TASK REQUIREMENTS: Using the data below, return the stretch from the line that contains "intros Hq Hn" through the line that contains "[unfold million; nia|unfold", both included, exactly as it stands and nothing beyond it.

DATA EXTRACTS:
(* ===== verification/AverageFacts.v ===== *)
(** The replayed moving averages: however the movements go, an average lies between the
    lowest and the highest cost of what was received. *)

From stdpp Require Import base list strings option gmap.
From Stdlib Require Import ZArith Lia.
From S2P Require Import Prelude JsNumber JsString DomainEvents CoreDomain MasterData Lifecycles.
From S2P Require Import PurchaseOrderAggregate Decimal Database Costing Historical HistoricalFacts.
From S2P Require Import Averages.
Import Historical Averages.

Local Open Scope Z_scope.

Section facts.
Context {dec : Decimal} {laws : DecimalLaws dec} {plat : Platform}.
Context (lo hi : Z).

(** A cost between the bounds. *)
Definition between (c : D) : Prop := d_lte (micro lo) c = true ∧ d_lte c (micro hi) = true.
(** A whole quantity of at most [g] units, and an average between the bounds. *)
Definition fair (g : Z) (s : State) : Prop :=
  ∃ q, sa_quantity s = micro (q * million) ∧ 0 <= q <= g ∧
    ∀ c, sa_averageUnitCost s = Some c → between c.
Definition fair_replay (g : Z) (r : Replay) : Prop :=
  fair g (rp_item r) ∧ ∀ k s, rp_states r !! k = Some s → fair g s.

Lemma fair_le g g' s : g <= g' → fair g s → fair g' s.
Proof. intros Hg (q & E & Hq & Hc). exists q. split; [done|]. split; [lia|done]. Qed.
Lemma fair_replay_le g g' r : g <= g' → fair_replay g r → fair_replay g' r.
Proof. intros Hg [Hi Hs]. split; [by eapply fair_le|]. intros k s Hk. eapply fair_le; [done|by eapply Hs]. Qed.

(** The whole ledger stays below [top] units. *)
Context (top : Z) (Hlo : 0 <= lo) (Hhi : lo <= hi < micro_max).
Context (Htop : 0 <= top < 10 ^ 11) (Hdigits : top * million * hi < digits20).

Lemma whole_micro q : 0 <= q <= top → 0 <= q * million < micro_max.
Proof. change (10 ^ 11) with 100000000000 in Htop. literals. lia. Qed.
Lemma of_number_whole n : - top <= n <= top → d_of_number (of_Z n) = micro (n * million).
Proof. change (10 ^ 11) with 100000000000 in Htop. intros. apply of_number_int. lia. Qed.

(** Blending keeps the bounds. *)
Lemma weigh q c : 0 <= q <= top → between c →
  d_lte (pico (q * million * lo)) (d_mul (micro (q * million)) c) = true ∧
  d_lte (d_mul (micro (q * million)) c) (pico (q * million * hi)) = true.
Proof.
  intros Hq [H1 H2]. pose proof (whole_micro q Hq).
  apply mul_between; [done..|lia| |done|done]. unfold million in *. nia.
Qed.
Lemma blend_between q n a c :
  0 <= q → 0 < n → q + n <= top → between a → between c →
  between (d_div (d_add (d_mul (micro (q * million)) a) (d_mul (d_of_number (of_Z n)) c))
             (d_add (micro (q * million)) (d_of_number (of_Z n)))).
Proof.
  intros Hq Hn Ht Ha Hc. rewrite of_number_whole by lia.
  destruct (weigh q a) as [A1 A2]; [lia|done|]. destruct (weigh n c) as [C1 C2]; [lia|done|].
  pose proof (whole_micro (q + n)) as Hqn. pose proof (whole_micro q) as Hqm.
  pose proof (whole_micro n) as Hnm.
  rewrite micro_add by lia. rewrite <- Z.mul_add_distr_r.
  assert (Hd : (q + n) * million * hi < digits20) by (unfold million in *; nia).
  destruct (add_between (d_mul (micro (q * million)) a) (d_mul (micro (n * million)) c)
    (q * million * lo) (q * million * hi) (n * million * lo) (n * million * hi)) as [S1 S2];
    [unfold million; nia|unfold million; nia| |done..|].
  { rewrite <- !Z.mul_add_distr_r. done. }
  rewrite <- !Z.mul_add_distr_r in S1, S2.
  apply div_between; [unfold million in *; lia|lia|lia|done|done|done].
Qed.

REPLY:
  intros Hq Hn Ht Ha Hc. rewrite of_number_whole by lia.
  destruct (weigh q a) as [A1 A2]; [lia|done|]. destruct (weigh n c) as [C1 C2]; [lia|done|].
  pose proof (whole_micro (q + n)) as Hqn. pose proof (whole_micro q) as Hqm.
  pose proof (whole_micro n) as Hnm.
  rewrite micro_add by lia. rewrite <- Z.mul_add_distr_r.
  assert (Hd : (q + n) * million * hi < digits20) by (unfold million in *; nia).
  destruct (add_between (d_mul (micro (q * million)) a) (d_mul (micro (n * million)) c)
    (q * million * lo) (q * million * hi) (n * million * lo) (n * million * hi)) as [S1 S2];
    [unfold million; nia|unfold million; nia| |done..|].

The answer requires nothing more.